European Financial Crises Database

From Open Risk Manual

Definition

The European Financial Crises Database is a database on financial crises in European countries.

Objective

Towards establishing common ground for macroprudential oversight and policymaking in the EU. The database allows researchers to look at the different dimensions of crises and draw relevant implications for macroprudential analysis and policy.

Structure

The database provides precise chronological definitions of crisis periods to support the calibration of models in macroprudential analysis.

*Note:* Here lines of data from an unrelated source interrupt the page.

(** * Academic paper scraper: a shallow embedding of [academic_scraper/app.py]

    The development follows the source file top to bottom:
    - [Py]: the few operations on Python [str] values the program uses;
    - [Soup]: the BeautifulSoup tree the listing page is parsed into and the
      [find_all] / [find] / [get_text] queries made on it;
    - [Worker]: the Celery task [scrape_and_summarize], written in a small
      state-and-exception monad over the outside world;
    - [Web]: the two Flask routes [submit_topic] and [get_task_status];
    - [Luhn]: the extractive summarizer as the specification describes it.

    Theorems come after all definitions. *)

From Stdlib Require Import ZArith QArith String Ascii List.
From stdpp Require Import gmap strings list pretty sorting.
Import ListNotations.

Set Warnings "-register-all".
Local Open Scope string_scope.
Local Open Scope list_scope.

(* ===================================================================== *)
(** ** Python strings *)
(* ===================================================================== *)

Module Py.

(** [str.isspace] on one ASCII character: tab, line feed, vertical tab,
    form feed, carriage return, the four separators 28..31 and space. *)
Definition isspace (c : ascii) : bool :=
  let n := nat_of_ascii c in
  (((9 <=? n) && (n <=? 13)) || ((28 <=? n) && (n <=? 32)))%nat.

(** [s.lstrip()]. *)
Fixpoint lstrip (s : string) : string :=
  match s with
  | String c rest => if isspace c then lstrip rest else s
  | EmptyString => EmptyString
  end.

(** [s.rstrip()]. *)
Definition rstrip (s : string) : string :=
  String.rev (lstrip (String.rev s)).

(** [s.strip()]. *)
Definition strip (s : string) : string := rstrip (lstrip s).

(** [s.replace(a, b)] for one-character [a] and [b]. *)
Fixpoint replace (a b : ascii) (s : string) : string :=
  match s with
  | String c rest => String (if Ascii.eqb c a then b else c) (replace a b rest)
  | EmptyString => EmptyString
  end.

(** [sep.join(parts)]. *)
Fixpoint join (sep : string) (parts : list string) : string :=
  match parts with
  | [] => ""
  | [p] => p
  | p :: rest => p +:+ sep +:+ join sep rest
  end.

(** Truthiness of a [str]: [bool(s)]. *)
Definition truthy (s : string) : bool :=
  match s with EmptyString => false | String _ _ => true end.

End Py.

(* ===================================================================== *)
(** ** The parsed listing page *)
(* ===================================================================== *)

Module Soup.

(** A BeautifulSoup node: a text node or a tag.  bs4 keeps the [class]
    attribute as a list of class names and every other attribute as a
    [str] in the [attrs] dict. *)
Inductive Node : Type :=
| NavigableString (s : string)
| Tag (name : string) (class : list string) (attrs : gmap string string)
      (contents : list Node).

(** [tag.descendants]: every node below [n], in document order. *)
Fixpoint descendants (n : Node) : list Node :=
  match n with
  | NavigableString _ => []
  | Tag _ _ _ cs => List.flat_map (fun c => c :: descendants c) cs
  end.

(** Keyword filters of [find] / [find_all] as the program uses them:
    [class_="..."], [href=True], [title="Abstract"]. *)
Inductive Filter : Type :=
| class_ (c : string)
| has_attr (k : string)
| attr_is (k v : string).

(** bs4 matches [class_] against every single class and against the
    classes joined by one space. *)
Definition class_matches (c : string) (classes : list string) : bool :=
  existsb (String.eqb c) classes || String.eqb c (Py.join " " classes).

Definition filter_matches (classes : list string) (attrs : gmap string string)
    (f : Filter) : bool :=
  match f with
  | class_ c => class_matches c classes
  | has_attr k => bool_decide (is_Some (attrs !! k))
  | attr_is k v => bool_decide (attrs !! k = Some v)
  end.

Definition matches (name : string) (fs : list Filter) (n : Node) : bool :=
  match n with
  | NavigableString _ => false
  | Tag nm classes attrs _ =>
      String.eqb nm name && forallb (filter_matches classes attrs) fs
  end.

(** [tag.find_all(name, **filters)]. *)
Definition find_all (name : string) (fs : list Filter) (n : Node) : list Node :=
  List.filter (matches name fs) (descendants n).

(** [tag.find(name, **filters)]: the first match, or [None]. *)
Definition find (name : string) (fs : list Filter) (n : Node) : option Node :=
  head (find_all name fs n).

(** The text of one node, for [get_text]. *)
Definition node_string (n : Node) : option string :=
  match n with NavigableString s => Some s | Tag _ _ _ _ => None end.

(** [tag.get_text(strip=True)]: every text node below the tag, stripped,
    the empty ones dropped, concatenated. *)
Definition get_text_strip (n : Node) : string :=
  Py.join ""
    (List.filter Py.truthy
       (List.map Py.strip (omap node_string (descendants n)))).

(** [tag[k]] for an attribute known to be present. *)
Definition get_attr (k : string) (n : Node) : string :=
  match n with
  | Tag _ _ attrs _ => default "" (attrs !! k)
  | NavigableString _ => ""
  end.

End Soup.

(* ===================================================================== *)
(** ** Paper references and results *)
(* ===================================================================== *)

(** The dict [{"title": ..., "link": ...}] built from one listing entry. *)
Record PaperReference : Type := mkRef { ref_title : string; ref_link : string }.

(** The dict [{"title": ..., "link": ..., "summary": ...}] appended to
    [summaries]. *)
Record PaperResult : Type :=
  mkResult { title : string; link : string; summary : string }.

Global Instance PaperReference_eq_dec : EqDecision PaperReference.
Proof. solve_decision. Defined.
Global Instance PaperResult_eq_dec : EqDecision PaperResult.
Proof. solve_decision. Defined.

Module Listing.
Import Soup.

Definition title_element (entry : Node) : option Node :=
  find "p" [class_ "title is-5 mathjax"] entry.

Definition link_element (entry : Node) : option Node :=
  find "a" [has_attr "href"; attr_is "title" "Abstract"] entry.

(** One turn of the loop over the listing entries: the reference appended
    to [papers], if any.  A bs4 tag is always truthy, so the test
    [title_element and link_element] is a test for [None]. *)
Definition reference_of_entry (entry : Node) : option PaperReference :=
  match title_element entry, link_element entry with
  | Some t, Some l =>
      Some {| ref_title := get_text_strip t; ref_link := get_attr "href" l |}
  | _, _ => None
  end.

(** [soup.find_all("li", class_="arxiv-result")]. *)
Definition entries (soup : Node) : list Node :=
  find_all "li" [class_ "arxiv-result"] soup.

(** The loop [for entry in ...: if ...: papers.append(...)], with
    [papers] as an accumulator. *)
Fixpoint collect (es : list Node) (papers : list PaperReference)
    : list PaperReference :=
  match es with
  | [] => papers
  | entry :: rest =>
      match reference_of_entry entry with
      | Some p => collect rest (papers ++ [p])
      | None => collect rest papers
      end
  end.

Definition list_papers (soup : Node) : list PaperReference :=
  collect (entries soup) [].

End Listing.

(** Sample listing page: four results, the second without an abstract
    link, the third without a title paragraph, the fourth with its link
    inside a [div]. *)
Module Sample.
Import Soup.

Definition title_p (t : string) : Node :=
  Tag "p" ["title"; "is-5"; "mathjax"] ∅ [NavigableString t].
Definition abs_a (href : string) : Node :=
  Tag "a" [] (<["href" := href]> (<["title" := "Abstract"]> ∅))
      [NavigableString "arXiv"].
Definition li (cs : list Node) : Node := Tag "li" ["arxiv-result"] ∅ cs.

Definition page : Node :=
  Tag "html" [] ∅
    [Tag "ol" [] ∅
       [li [abs_a "https://arxiv.org/abs/1"; title_p "  Graphs  "];
        li [title_p "No link"];
        li [abs_a "https://arxiv.org/abs/3"];
        li [Tag "div" [] ∅ [abs_a "https://arxiv.org/abs/4"];
            title_p "Trees"]]].
End Sample.

(* ===================================================================== *)
(** ** JSON values, exceptions, HTTP responses *)
(* ===================================================================== *)

(** The JSON values the program builds: strings, lists and dicts (in key
    order), and [None]. *)
Inductive Json : Type :=
| JNull
| JString (s : string)
| JArray (items : list Json)
| JObject (fields : list (string * Json)).

(** [d.get(k)] on a JSON dict. *)
Definition json_get (k : string) (j : Json) : option Json :=
  match j with
  | JObject fields => snd <$> List.find (fun kv => String.eqb (fst kv) k) fields
  | _ => None
  end.

(** A [str] made by [json.dumps], kept as the value it encodes;
    [json.loads] gives that value back. *)
Inductive JsonStr : Type := dumps (j : Json).
Definition loads (s : JsonStr) : Json := match s with dumps j => j end.

(** A raised exception (an instance of [Exception]): whether it is a
    [requests.exceptions.RequestException], and its text [str(e)]. *)
Record exn : Type :=
  mkExn { is_request_exception : bool; exn_str : string }.

(** What [requests.get] returns. *)
Record Response : Type :=
  mkResponse { status_code : Z; reason : string; url : string; text : string }.

(** [response.raise_for_status()] as the requests library defines it:
    an [HTTPError] (a [RequestException]) for a 4xx or 5xx status. *)
Definition raise_for_status (r : Response) : exn + unit :=
  if bool_decide (400 <= status_code r < 500)%Z then
    inl {| is_request_exception := true;
           exn_str := pretty (status_code r) +:+ " Client Error: " +:+ reason r
                      +:+ " for url: " +:+ url r |}
  else if bool_decide (500 <= status_code r < 600)%Z then
    inl {| is_request_exception := true;
           exn_str := pretty (status_code r) +:+ " Server Error: " +:+ reason r
                      +:+ " for url: " +:+ url r |}
  else inr tt.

It identifies financial crises by combining a quantitative approach based on a financial stress index with expert judgement from national and European authorities.

Data Fields

Description of the main data fields collected in the database

  • Country (ISO Initials)
  • Event (Serial Number)
  • Start date (YYYY-MM)
  • End of crisis management date (YYYY-MM)
  • System back to "normal" date (YYYY-MM)
  • Systemic crisis (yes / no)
  • Accelerator and motivation (e.g. excessive credit)
  • Brief desrciption of the identified event
  • Crisis management policies
  • External support (yes / no)
  • Domestic vs imported (yes / no)
  • Date of the first default (or similar event)
  • Currency / BoP / Capital flow (yes / no)
  • Sovereign (yes / no)
  • Banking (yes / no)
  • Significant asset price correction (yes / no)
  • Transition (yes / no)
  • Macroprudentially relevant
  • Macroprudential relevance explanation


The crises database is updated on a regular basis. The last update was conducted in December 2021.